I watched as he parked himself about third from the last until all of a sudden it looked like he’d just been stung in the tuchus by the world’s largest hornet. I don’t think the guy calling the race said Rich Strike’s name once until he won it. “Coming down the stretch, it’s Epicenter and Zandon, Epicenter Zandon, Epicenter Zandon, and the winner iiiiis (checks program) Rich Strike!”

That wasn’t the best part.

No, the best part was when the race was over, and the redhead — not that I’m implying any stereotypes here — tried to beat the snot out of his escort pony. There hasn’t been that much biting in sports since Tyson-Holyfield. Rich Strike acted like he’d just been thrown out of a bar and was hollering “Who’s Next?”
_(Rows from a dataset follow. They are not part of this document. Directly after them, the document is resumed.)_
(* ===== verification/Orchestrator.v ===== *)
(** * The build orchestrator (build-plane/internal/buildorchestrator:
    orchestrator.go, dispatcher_grpc.go)

    [Run] takes one build generation from its request to a terminal result: it
    materializes the source, runs the detector, compiles the configuration, stores
    every input by digest, signs one assignment, checkpoints it, and only then hands
    it to the build cell.  A run that finds a signed checkpoint hands the cell that
    assignment again.

    The source archive store, the detector, the compiler, the signing authority and
    the cell are interfaces of the source; here they are answers of [Env].  The
    checkpoint store is the database of BrokerStore.v, which others may change
    between any two calls ([e_other]). *)

From S2P Require Import Prelude StateMonad Text GoStd GoTime GoURL Crypto PlatformID Storage CanonicalJSON BuildIR LLBPolicy Assignment BuildWorker RunStore BuildRequest BrokerStore BrokerSpec BrokerRefinement BrokerHistory.
From stdpp Require Import pretty.
Import StateMonad GoStd GoTime GoURL Crypto PlatformID Storage LLBPolicy BuildRequest BrokerStore BrokerSpec BrokerRefinement BrokerHistory.

Open Scope Z_scope.

Module Orchestrator.

Definition DefaultAssignmentTTL : Duration := Assignment.DefaultMaxAssignmentTTL.
Definition MaxStoredObjectBytes : Z := Z.shiftl 32 20.
Definition SignatureAlgorithm : string := "ed25519".

(** ** Data *)

Record StoredObject := { so_Reference : string; so_Digest : string; so_Size : Z }.

(** buildsigning.Material *)
Record Material := { m_KeyID : string; m_KeyVersion : Z; m_Algorithm : string; m_PublicKeyPEM : string; m_Signature : list Z }.

(** What is read of a detection. *)
Record DetectedProcess := {
  dp_Name : string; dp_Kind : string; dp_Command : list string; dp_Port : option Z; dp_Protocol : string; dp_HealthPath : option string;
}.

Record DetectedService := {
  ds_Name : string; ds_Root : string; ds_Kind : string; ds_Language : string; ds_Framework : string; ds_RuntimeVersion : option string;
  ds_Strategy : string; ds_InstallCommand : list string; ds_BuildCommand : list string; ds_OutputPath : option string; ds_CachePaths : list string;
  ds_Processes : list DetectedProcess;
}.

Record DetectionResult := { dr_Services : list DetectedService; dr_GeneratedManifest : string; dr_Blocked : bool }.

(** llbcompiler.OutputDefinition *)
Record OutputDefinition := {
  od_Name : string; od_Kind : string; od_LLBDigest : string; od_Head : string; od_Definition : string; od_ImageConfig : string;
  od_StaticHeaders : gmap string string;
}.

(** What is read of a compilation. *)
Record Compilation := {
  co_Program : string; co_IRBytes : string; co_DefinitionDigest : string; co_Lock : DefinitionLock; co_LockBytes : string;
  co_Outputs : list OutputDefinition;
}.
(* ===== verification/BrokerLaws.v ===== *)
(** * Laws of the build broker

    Against the interface a runner serves and the store's specification: a run that is
    executed while the store answers ends terminal, or canceling, or with a full log;
    a cancellation that was accepted stays; a watcher misses no event. *)

From S2P Require Import Prelude StateMonad Text GoStd GoTime GoURL Crypto PlatformID Storage CanonicalJSON Assignment BuildWorker BuildRequest BrokerStore BrokerKeys BrokerSpec BrokerRefinement BrokerHistory Orchestrator OrchestratorLaws Broker.
Import StateMonad GoStd GoTime GoURL Crypto PlatformID Storage BuildRequest BrokerStore BrokerKeys BrokerSpec BrokerRefinement BrokerHistory Orchestrator OrchestratorLaws Broker.

Open Scope Z_scope.

Module BrokerLaws.

Section Records.
Context `{GoText} `{!NetURL} `{!Codec Request} `{!Codec RunRecord} `{!Codec Event} `{!Codec Checkpoint}
  `{!Codec Assignment.Payload} `{!Codec Assignment.Envelope} `{!Codec Result}.

(** ** What the broker writes is valid *)

(** A run's record apart from its state and result. *)
Record framed (record : RunRecord) (created : Time) : Prop := {
  framed_version : br_Version record = BrokerRecordVersion;
  framed_identity : is_err (validateBrokerIdentity (rq_BuildID (br_Request record)) (rq_Generation (br_Request record))) = false;
  framed_digest : is_digest (br_RequestDigest record) = true;
  framed_created : ParseRFC3339Nano (br_CreatedAt record) = Some created;
  framed_request : Request_Validate (br_Request record) created = Ok tt;
  framed_bytes : ∃ bytes, marshal (br_Request record) = Some bytes ∧ bytesDigest bytes = br_RequestDigest record;
}.
(* ===== verification/RunStoreLaws.v ===== *)
(** * The run stores implement one contract

    What a call decides is a function of the record it addresses ([decide_op]);
    the three stores of [RunStore] differ in how they read and write that record.
    From this follow the instances of the interface and the theorems on
    histories of calls: valid records, exclusive leases, durable terminal
    results, durable cancellation. *)

From S2P Require Import Prelude Text PlatformID Storage BuildWorker RunStore.
Import PlatformID Storage BuildWorker RunStore.

Open Scope Z_scope.

Module RunStoreLaws.

(** ** What a call decides *)

(** The answer and, when the call writes, the record it stores. *)
Definition decide_op `{GoText} (op : run_op) (current : option RunRecord)
    : option (run_answer * option RunRecord) :=
  match op with
  | OpClaim q =>
      if is_err (validateClaim q) then None
      else match current with
      | None => Some (Claimed ClaimAccepted (newRunRecord q), Some (newRunRecord q))
      | Some existing =>
          let '(outcome, record) := applyClaim existing q in
          Some (Claimed outcome record, if decide (outcome = ClaimResumed) then Some record else None)
      end
  | OpHeartbeat _ owner phase attempt now leaseTTL =>
      match current with
      | None => None
      | Some record =>
          if negb (String.eqb (rr_Owner record) owner) || Terminal (rr_Result record) ||
             negb (validLeaseUpdate phase attempt now leaseTTL)
          then None else Some (Done, Some (beat record phase attempt now leaseTTL))
      end
  | OpFinish buildID owner result now =>
      match current with
      | None => None
      | Some record =>
          if finish_refused record buildID owner result now
          then None else Some (Done, Some (finished record result now))
      end
  | OpCancel buildID generation now =>
      if negb (validCancelRequest buildID generation now) then None
      else match current with
      | None => Some (CancelAccepted false, None)
      | Some record =>
          if negb (rr_Generation record =? generation) || Terminal (rr_Result record)
          then Some (CancelAccepted false, None)
          else Some (CancelAccepted true, Some (cancelled record now))
      end
  end.
(** [Run] once the claim is accepted or resumed. *)
Definition run_claimed (verified : Assignment.VerifiedAssignment) (owner : string) (now expiresAt : Time) (rec : RunRecord) (resumed : bool)
    : M (Prelude.result Result) :=
  let buildID := Assignment.p_BuildID (Assignment.va_Payload verified) in
  let startedAt := if IsZero (r_StartedAt (rr_Result rec)) then now else r_StartedAt (rr_Result rec) in
  _ ← emit_phase PhaseAccepted (rr_Attempt rec) "Assignment signature, audience, generation, expiry, and replay identity verified.";
  scrub ← (if resumed then scrub_stale buildID (rr_Attempt rec) else mret None);
  run_scrubbed verified owner startedAt expiresAt rec scrub.

Definition reservation (verified : Assignment.VerifiedAssignment) (expiresAt : Time) : Replay.Reservation :=
  let payload := Assignment.va_Payload verified in
  {| Replay.CellID := Assignment.p_CellID payload; Replay.BuildID := Assignment.p_BuildID payload;
     Replay.Generation := Assignment.p_Generation payload; Replay.Nonce := Assignment.p_Nonce payload;
     Replay.PayloadDigest := Assignment.va_PayloadDigest verified; Replay.ExpiresAt := expiresAt |}.

Definition call_replay (r : Replay.Reservation) : M (Prelude.result Replay.ReservationOutcome) :=
  n ← tick; state (fun w => let '(replay, o) := Replay.reserve (e_replay env n) (wd_replay w) r in (set_replay replay w, o)).

(** Claims the run, and replays, refuses or runs it. *)
Definition claim_and_run (verified : Assignment.VerifiedAssignment) (owner : string) (expiresAt : Time) : M (Prelude.result Result) :=
  let payload := Assignment.va_Payload verified in
  now ← clock;
  try (call_runs (OpClaim
    {| q_BuildID := Assignment.p_BuildID payload; q_Generation := Assignment.p_Generation payload;
       q_PayloadDigest := Assignment.va_PayloadDigest verified; q_Owner := owner; q_Now := now; q_LeaseTTL := c_leaseTTL c |})) (fun claim =>
  match claim with
  | Claimed ClaimReplay rec =>
      if negb (Terminal (rr_Result rec)) then mret (Err (ErrController "replay record is not terminal"))
      else mret (Ok (as_replay (rr_Result rec)))
  | Claimed ClaimInProgress _ => mret (Err (Error "build assignment is already in progress" ""))
  | Claimed ClaimConflict _ => mret (Err (ErrController "run claim conflicts with immutable assignment"))
  | Claimed ClaimAccepted rec => run_claimed verified owner now expiresAt rec false
  | Claimed ClaimResumed rec => run_claimed verified owner now expiresAt rec true
  | _ => mret (Err (ErrController "unknown run claim outcome"))
  end).

Definition Run (envelope : Assignment.Envelope) : M (Prelude.result Result) :=
  n ← tick;
  match e_ctx env n with
  | Some e => mret (Err e)
  | None =>
      now ← clock;
      match Assignment.Verify (c_verifier c) now envelope with
      | Err e => mret (Err e)
      | Ok verified =>
          match ParseRFC3339 (Assignment.p_ExpiresAt (Assignment.va_Payload verified)) with
          | None => mret (Err (ErrController "verified assignment expiry is invalid"))
          | Some expiresAt =>
              try (call_replay (reservation verified expiresAt)) (fun outcome =>
                match outcome with
                | Replay.ReservationStale | Replay.ReservationConflict => mret (Err (ErrController "assignment replay outcome"))
                | Replay.ReservationAccepted | Replay.ReservationReplay =>
                    n ← tick;
                    match e_owner env n with
                    | Err _ => mret (Err (ErrController "create run owner"))
                    | Ok owner =>
                        if String.eqb owner "" then mret (Err (ErrController "create run owner"))
                        else claim_and_run verified owner expiresAt
                    end
                end)
          end
      end
  end.

End Run.

End Controller.
(* ===== verification/ExecutorLaws.v ===== *)
(** * What an execution of the build worker guarantees

    The protocol of [Executor.Execute] as a state machine, and the theorems: whatever
    the collaborators answer, what was taken is given back in order; what BuildKit
    solves was signed and audited; the phase, the error and the events agree; and a
    success is what the controller accepts. *)

From S2P Require Import Prelude StateMonad Text GoStd GoURL Crypto Framing ArtifactIdentity PlatformID Storage Redactor OCIArtifact LLBPolicy LLBAudit Assignment BuildWorker RunStore Controller Executor.
From stdpp Require Import pretty.
Import StateMonad GoStd GoURL Crypto Framing ArtifactIdentity Storage LLBPolicy BuildWorker Executor.

Open Scope Z_scope.

Module ExecutorLaws.

Create HintDb silent.

(** ** The protocol *)

(** What is to be given back, the last first. *)
Inductive pending := PMonitor | PSecrets | PCache (output : string).

Inductive session :=
| Fresh
| Running (owed : list pending)
| Cleaned
| Closed.

Definition keep (ok : bool) (st : session) : option session := if ok then Some st else None.

Definition top_cache (owed : list pending) (output : string) : bool :=
  match owed with PCache o :: _ => String.eqb o output | _ => false end.
(* ===== verification/ControllerLaws.v ===== *)
(** * Reasoning about the build controller

    A weakest-precondition calculus for the controller's monad, the protocol its
    calls follow as a state machine, and what each part of [Controller.Run] does:
    to the trace, to the lease's secrets, to the run store, and what it returns. *)

From S2P Require Import Prelude StateMonad Text GoStd Crypto PlatformID Storage BuildIR LLBPolicy LLBAudit Replay Assignment BuildWorker RunStore RunStoreLaws RunHistory Controller.
Import StateMonad GoStd Crypto PlatformID Storage LLBPolicy BuildWorker RunStore RunStoreLaws RunHistory Controller.

Open Scope Z_scope.

Module ControllerLaws.

#[export] Instance CapabilityLease_eq_dec : EqDecision CapabilityLease.
Proof. solve_decision. Defined.

(** ** The protocol *)

(** What the controller holds: nothing (with the last attempt that acquired a
    lease), a lease, a lease and an idle worker, a lease and a running worker, a
    lease whose worker is released; or a build that must not be run again. *)
Inductive session :=
| Idle (last : Z)
| Leased (attempt : Z) (lease : CapabilityLease)
| Ready (attempt : Z) (lease : CapabilityLease) (worker : string)
| Working (attempt : Z) (lease : CapabilityLease) (worker : string)
| Returned (attempt : Z) (lease : CapabilityLease)
| Stopped.

Definition keep (ok : bool) (st : session) : option session := if ok then Some st else None.

(** One call in a session; [None] is a call out of order. *)
Definition advance (st : session) (a : action) : option session :=
  match st, a with
  | Idle last, Scrubbed _ proven => keep (last =? 0) (if proven then Idle last else Stopped)
  | Idle last, Waited attempt delay => keep (last =? attempt) (Idle last)
  | Idle last, Acquired attempt lease ok =>
      keep (last <? attempt) (if negb ok && String.eqb (lease_ID lease) "" then Idle attempt else Leased attempt lease)
  | Leased n lease, Allocated attempt leaseID worker =>
      keep ((n =? attempt) && String.eqb (lease_ID lease) leaseID)
        (match worker with Some worker => Ready n lease worker | None => Leased n lease end)
  | Ready n lease worker, Executing worker' attempt =>
      keep ((n =? attempt) && String.eqb worker worker') (Working n lease worker)
  | Working n lease worker, Forced worker' _ => keep (String.eqb worker worker') (Working n lease worker)
  | Working n lease worker, Released worker' _ => keep (String.eqb worker worker') (Returned n lease)
  | Returned n lease, Revoked lease' _ | Leased n lease, Revoked lease' _ => keep (bool_decide (lease = lease')) (Idle n)
  | _, _ => None
  end.

Abbreviation session_run := (StateMonad.session_run advance).

(** The trace grew from [tr] to [tr'] by calls that take the session from [st] to
    [st']. *)
Definition moved (tr : list action) (st : session) (tr' : list action) (st' : session) : Prop :=
  ∃ new, tr' = tr ++ new ∧ session_run st new = Some st'.

Lemma moved_refl tr st : moved tr st tr st.
Proof. exists []. by rewrite app_nil_r. Qed.

Lemma moved_step tr st tr' st' a st'' :
  moved tr st tr' st' → advance st' a = Some st'' → moved tr st (tr' ++ [a]) st''.
Proof.
  intros (new & -> & Hr) Ha. exists (new ++ [a]). rewrite app_assoc, session_run_app, Hr. simpl. by rewrite Ha.
Qed.

Lemma moved_trans tr1 st1 tr2 st2 tr3 st3 : moved tr1 st1 tr2 st2 → moved tr2 st2 tr3 st3 → moved tr1 st1 tr3 st3.
Proof.
  intros (n1 & -> & H1) (n2 & -> & H2). exists (n1 ++ n2). rewrite app_assoc, session_run_app, H1. done.
Qed.

(** ** Cleanup reports *)

(** A report that proves the build's resources gone. *)
Definition report_ok (buildID : string) (report : CleanupReport) : Prop :=
  cleanupProvenClean report = true ∧ (cl_BuildID report = "" ∨ cl_BuildID report = buildID).

Lemma cleanupProvenClean_true report :
  cleanupProvenClean report = true ↔
  cl_Status report = CleanupClean ∧ cl_Residue report = [] ∧ cl_QuarantineReason report = "".
Proof.
  unfold cleanupProvenClean. destruct (cl_Residue report); simpl; split; intros; bsimpl; done.
Qed.

Lemma quarantine_with_dirty report kind detail reason : cleanupProvenClean (quarantine_with report kind detail reason) = false.
Proof. unfold cleanupProvenClean. simpl. done. Qed.

Lemma combine_report_clean buildID combined report :
  cleanupProvenClean (combine_report buildID combined report) = true ↔
  cleanupProvenClean combined = true ∧ report_ok buildID report.
Proof.
  unfold report_ok, combine_report. destruct (cleanupProvenClean report) eqn:Hr.
  - apply cleanupProvenClean_true in Hr as (_ & Hres & _). rewrite Hres. rewrite !cleanupProvenClean_true.
    destruct (String.eqb_spec (cl_BuildID report) "") as [E|E]; simpl; [rewrite app_nil_r; naive_solver|].
    destruct (String.eqb_spec (cl_BuildID report) buildID) as [E'|E']; simpl; [rewrite app_nil_r; naive_solver|].
    split; [|naive_solver]. intros (? & _). done.
  - rewrite cleanupProvenClean_true. simpl. split; naive_solver.
Qed.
Rich Strike now goes down as the Jimmy Conners of horse racing. It’s the sport of kings all right, if the king is Vlad the Impaler. I can’t wait for Rich Strike to get to Baltimore, land of Dundalk longshoremen and Natty Boh. He’ll fit right in.

Then the outrider on the pony responded by punching the new champion right in the chops, like he was Mongo in “Blazing Saddles.” I know animal rights activists were all aflutter, but they have no idea what it’s like trying to handle a naughty horse. These guys aren’t gerbils, they can do some damage.

Beth once felt bad about swatting an equine jerk, a 2-year-old Stutz Bearcat colt. When she confessed to the colt’s trainer, he said, “Oh, you’ve got to be careful about that — you can really hurt your hand.”

Tim Rowland is a Herald-Mail columnist.